**REQUIRED ACTION**: Beneath this line are the data; copy exactly the part of them that opens with the line containing "also given over" and closes with the line containing "raise returns [result A]. *)", and only that part.

**DATA SECTION**:
(** * kbot-phase: the walking task of [train.py]

    A shallow embedding of the phase clock, the guarded reward terms, the
    mixture spread transform and the recurrent actor/critic evaluation of
    [train.py], with the properties the specification states about them.

    Numbers.  JAX arrays of floats are modelled as lists of real numbers
    ([R]); rounding, overflow and NaN are therefore outside the model, and
    the statements below are about the exact arithmetic the code denotes.
    The one exception is the spread transform of [Actor.forward], which is
    also given over IEEE-754 values (module [IEEE]) to state that it never
    yields NaN.  A rank-1 array is a [Vec], a rank-2 array a [Mat] (a list
    of rows).

    Errors.  Python exceptions are values of [PyError]; a function that can
    raise returns [result A]. *)

From Stdlib Require Import Reals Lra Lia ZArith.
From stdpp Require Import base option list gmap strings.

Local Open Scope R_scope.

(* ------------------------------------------------------------------ *)
(** ** Exceptions and the error monad                                   *)
(* ------------------------------------------------------------------ *)

Inductive PyError : Type :=
| ValueError (msg : string)   (* raise ValueError(msg) *)
| KeyError (key : string)     (* a mapping subscripted with an absent key *)
| IndexError                  (* an array subscripted out of range *)
| ShapeError.                 (* incompatible shapes in a jnp operation *)

Definition result (A : Type) : Type := PyError + A.

Definition ret {A} (a : A) : result A := inr a.
Definition raise {A} (e : PyError) : result A := inl e.

Definition bind {A B} (m : result A) (k : A -> result B) : result B :=
  match m with
  | inl e => inl e
  | inr a => k a
  end.

Notation "x <- m ; k" := (bind m (fun x => k))
  (at level 20, m at level 100, k at level 200, only parsing).
Notation "' p <- m ; k" := (bind m (fun p => k))
  (at level 20, p pattern, m at level 100, k at level 200, only parsing).

(** The descriptive configuration error of the reward terms: a [ValueError]
    whose message contains the name of the missing key. *)
Definition descriptive_error (e : PyError) (key : string) : Prop :=
  exists pre post, e = ValueError (pre +:+ key +:+ post).

(* ------------------------------------------------------------------ *)
(** ** Arrays                                                           *)
(* ------------------------------------------------------------------ *)

Abbreviation Vec := (list R).
Abbreviation Mat := (list (list R)).

#[global] Instance Rlt_decision : RelDecision Rlt := Rlt_dec.
#[global] Instance Rle_decision : RelDecision Rle := Rle_dec.
#[global] Instance Rgt_decision : RelDecision Rgt := Rgt_dec.

(** A Python bool used as a number: [True] is [1], [False] is [0]. *)
Definition b2r (b : bool) : R := if b then 1 else 0.

Definition vsum (v : Vec) : R := foldr Rplus 0 v.

(** [jnp.linalg.norm(v, axis=-1)] on a vector: the Euclidean norm. *)
Definition norm (v : Vec) : R := sqrt (vsum (map (fun x => x * x) v)).

(** Binary elementwise operation on rank-1 arrays with NumPy broadcasting:
    equal lengths combine pointwise, a length-1 operand is stretched, any
    other combination is a shape error. *)
Fixpoint zip_with_exact (f : R -> R -> R) (xs ys : Vec) : result Vec :=
  match xs, ys with
  | [], [] => ret []
  | x :: xs', y :: ys' => r <- zip_with_exact f xs' ys' ; ret (f x y :: r)
  | _, _ => raise ShapeError
  end.

Definition broadcast2 (f : R -> R -> R) (xs ys : Vec) : result Vec :=
  match xs, ys with
  | [x], _ => ret (map (f x) ys)
  | _, [y] => ret (map (fun x => f x y) xs)
  | _, _ => zip_with_exact f xs ys
  end.

(** [jnp.where(c, x, y)] with a scalar condition and operands of one shape.
    Both uses in [train.py] select between arrays of equal shape; stretching
    of unequal shapes is not modelled and is reported as a shape error. *)
Definition where_vec (c : bool) (x y : Vec) : result Vec :=
  zip_with_exact (fun a b => if c then a else b) x y.

Fixpoint where_mat (c : bool) (x y : Mat) : result Mat :=
  match x, y with
  | [], [] => ret []
  | r :: x', s :: y' =>
      t <- where_vec c r s ; m <- where_mat c x' y' ; ret (t :: m)
  | _, _ => raise ShapeError
  end.

(** [jnp.zeros(shape=(rows, cols))]. *)
Definition zeros (rows cols : nat) : Mat := replicate rows (replicate cols 0).

(** [jnp.stack(rows, axis=0)]: needs at least one row, all of one length. *)
Definition stack (rows : list Vec) : result Mat :=
  match rows with
  | [] => raise (ValueError "Need at least one array to stack.")
  | r :: rest =>
      if forallb (fun s => Nat.eqb (length s) (length r)) rest
      then ret rows else raise ShapeError
  end.

(** [v.reshape(rows, cols)] of a rank-1 array, row-major. *)
Fixpoint chunks (rows cols : nat) (v : Vec) : Mat :=
  match rows with
  | O => []
  | S n => take cols v :: chunks n cols (drop cols v)
  end.

Definition reshape (rows cols : nat) (v : Vec) : result Mat :=
  if Nat.eqb (length v) (rows * cols) then ret (chunks rows cols v)
  else raise ShapeError.

(** [a[i]] on the leading axis of a JAX array, with a Python int [i >= 0].
    JAX does not raise on an index past the end of the axis: it clamps the
    index into the axis, so the last row is returned.  Only an axis of size
    0, which has nothing to return, raises [IndexError]. *)
Definition row (m : Mat) (i : nat) : result Vec :=
  match m !! Nat.min i (length m - 1) with
  | Some r => ret r
  | None => raise IndexError
  end.

(** [a[..., i]] on the last axis of a JAX array, here for one vector: the
    index is clamped in the same way. *)
Definition item (v : Vec) (i : nat) : result R :=
  match v !! Nat.min i (length v - 1) with
  | Some x => ret x
  | None => raise IndexError
  end.

(** [mapM] over a list, left to right, stopping at the first error. *)
Fixpoint mapM {A B} (f : A -> result B) (l : list A) : result (list B) :=
  match l with
  | [] => ret []
  | a :: l' => b <- f a ; bs <- mapM f l' ; ret (b :: bs)
  end.

(* ------------------------------------------------------------------ *)
(** ** [fmod] on the reals                                              *)
(* ------------------------------------------------------------------ *)

(** Rounding toward zero. *)
Definition Rtrunc (r : R) : Z :=
  if decide (0 <= r) then Int_part r else (- Int_part (- r))%Z.

(** [jnp.fmod(x, y)]: the C [fmod], [x - trunc(x / y) * y]; the result has
    the sign of [x]. *)
Definition fmod (x y : R) : R := x - IZR (Rtrunc (x / y)) * y.

(** The phase wrap of lines 233 and 278:
    [jnp.fmod(phase + jnp.pi, 2 * jnp.pi) - jnp.pi]. *)
Definition wrap (p : R) : R := fmod (p + PI) (2 * PI) - PI.

(** [jax.nn.softplus]. *)
Definition softplus (x : R) : R := ln (1 + exp x).

(** [jnp.clip(x, max=hi)]. *)
Definition clip_max (x hi : R) : R := Rmin x hi.

(** [jnp.clip(x, lo, hi)]. *)
Definition clip (x lo hi : R) : R := Rmin (Rmax x lo) hi.

(** [math.radians]. *)
Definition radians (deg : R) : R := deg * PI / 180.

(* ------------------------------------------------------------------ *)
(** ** Mappings                                                         *)
(* ------------------------------------------------------------------ *)

(** [xax.FrozenDict[str, Array]]: subscripting an absent key raises
    [KeyError(key)]; [key in d] is [contains]. *)
Definition getitem {V} (d : gmap string V) (key : string) : result V :=
  match d !! key with
  | Some v => ret v
  | None => raise (KeyError key)
  end.

Definition contains {V} (d : gmap string V) (key : string) : bool :=
  bool_decide (is_Some (d !! key)).

(** Combining arrays along the leading (time) axis: the rows are paired in
    order; leading axes of different length are a shape error. *)
Fixpoint zipM2 {A B C} (f : A -> B -> result C) (xs : list A) (ys : list B)
  : result (list C) :=
  match xs, ys with
  | [], [] => ret []
  | x :: xs', y :: ys' => c <- f x y ; cs <- zipM2 f xs' ys' ; ret (c :: cs)
  | _, _ => raise ShapeError
  end.

(** [jnp.int32(x)] of a float: rounding toward zero; a value outside the
    32-bit range is clamped to its nearest end, as XLA converts it. *)
Definition int32 (x : R) : Z :=
  Z.max (- 2 ^ 31) (Z.min (2 ^ 31 - 1) (Rtrunc x)).

(* ------------------------------------------------------------------ *)
(** ** Constants of the module                                          *)
(* ------------------------------------------------------------------ *)

Definition NUM_JOINTS : nat := 20.

(** In the order of the neural network outputs. *)
Definition ZEROS : list (string * R) :=
  [ ("dof_right_shoulder_pitch_03", 0);
    ("dof_right_shoulder_roll_03", radians (-10));
    ("dof_right_shoulder_yaw_02", 0);
    ("dof_right_elbow_02", radians 15);
    ("dof_right_wrist_00", 0);
    ("dof_left_shoulder_pitch_03", 0);
    ("dof_left_shoulder_roll_03", radians 10);
    ("dof_left_shoulder_yaw_02", 0);
    ("dof_left_elbow_02", radians (-15));
    ("dof_left_wrist_00", 0);
    ("dof_right_hip_pitch_04", radians (-25));
    ("dof_right_hip_roll_03", radians (-5));
    ("dof_right_hip_yaw_03", 0);
    ("dof_right_knee_04", radians (-50));
    ("dof_right_ankle_02", radians 25);
    ("dof_left_hip_pitch_04", radians 25);
    ("dof_left_hip_roll_03", radians 5);
    ("dof_left_hip_yaw_03", 0);
    ("dof_left_knee_04", radians 50);
    ("dof_left_ankle_02", radians (-25)) ].

(* ------------------------------------------------------------------ *)
(** ** The data the core consumes                                       *)
(* ------------------------------------------------------------------ *)

(** [ksim.ObservationInput], as far as [TimestepPhaseObservation] reads it:
    the command mapping and the simulation time
    ([state.physics_state.data.time]). *)
Record ObservationInput : Type := {
  commands : gmap string Vec;
  time : R
}.

(** [ksim.Trajectory]: every leaf carries the time axis first. *)
Record Trajectory : Type := {
  obs : gmap string Mat;
  command : gmap string Mat;
  action : Mat;
  qpos : Mat;
  done : list bool;
  success : list bool;
  timestep : list R
}.

(** One time slice of a trajectory, as [jax.lax.scan] hands it to its body. *)
Record Transition : Type := {
  t_obs : gmap string Vec;
  t_command : gmap string Vec;
  t_action : Vec;
  t_done : bool
}.

(* ------------------------------------------------------------------ *)
(** ** Phase clock as an observation                                    *)
(* ------------------------------------------------------------------ *)

Module TimestepPhaseObservation.

Record t : Type := {
  ctrl_dt : R;
  stand_still_threshold : R
}.

Definition default : t :=
  {| ctrl_dt := 2 / 100; stand_still_threshold := 0 |}.

(** [ksim.TimestepObservation.observe]: the simulation time as a
    one-element array. *)
Definition super_observe (state : ObservationInput) : Vec := [time state].

(** Lines 227-233 of [observe]: the wrapped per-foot phase before the
    stand-still override. *)
Definition wrapped_phase (self : t) (state : ObservationInput) : result Vec :=
  gait_freq <- getitem (commands state) "gait_frequency_command" ;
  let timestep := super_observe state in
  let steps := map (fun x => x / ctrl_dt self) timestep in
  let phase_dt := map (fun f => 2 * PI * f * ctrl_dt self) gait_freq in
  let start_phase := [0; PI] in
  sp <- broadcast2 Rmult steps phase_dt ;
  phase <- broadcast2 Rplus start_phase sp ;
  ret (map wrap phase).

(** Lines 227-243 of [observe]: the phase after the stand-still override. *)
Definition phase (self : t) (state : ObservationInput) : result Vec :=
  phase <- wrapped_phase self state ;
  vel_cmd <- getitem (commands state) "linear_velocity_command" ;
  ang_vel_cmd <- getitem (commands state) "angular_velocity_command" ;
  let cmd_norm := norm (vel_cmd ++ ang_vel_cmd) in
  where_vec (bool_decide (cmd_norm < stand_still_threshold self))
    [PI / 2; PI] phase.

Definition observe (self : t) (state : ObservationInput) : result Vec :=
  phase <- phase self state ;
  ret (map cos phase ++ map sin phase).

End TimestepPhaseObservation.

(* ------------------------------------------------------------------ *)
(** ** Reward terms                                                     *)
(* ------------------------------------------------------------------ *)

(** [xax.NormType] and [xax.get_norm], applied elementwise. *)
Inductive NormType : Type := l1 | l2.

Definition get_norm (x : Vec) (n : NormType) : Vec :=
  match n with
  | l1 => map Rabs x
  | l2 => map (fun a => a * a) x
  end.

Module FeetPhaseReward.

**ANSWER BOX**:
    also given over IEEE-754 values (module [IEEE]) to state that it never
    yields NaN.  A rank-1 array is a [Vec], a rank-2 array a [Mat] (a list
    of rows).

    Errors.  Python exceptions are values of [PyError]; a function that can
    raise returns [result A]. *)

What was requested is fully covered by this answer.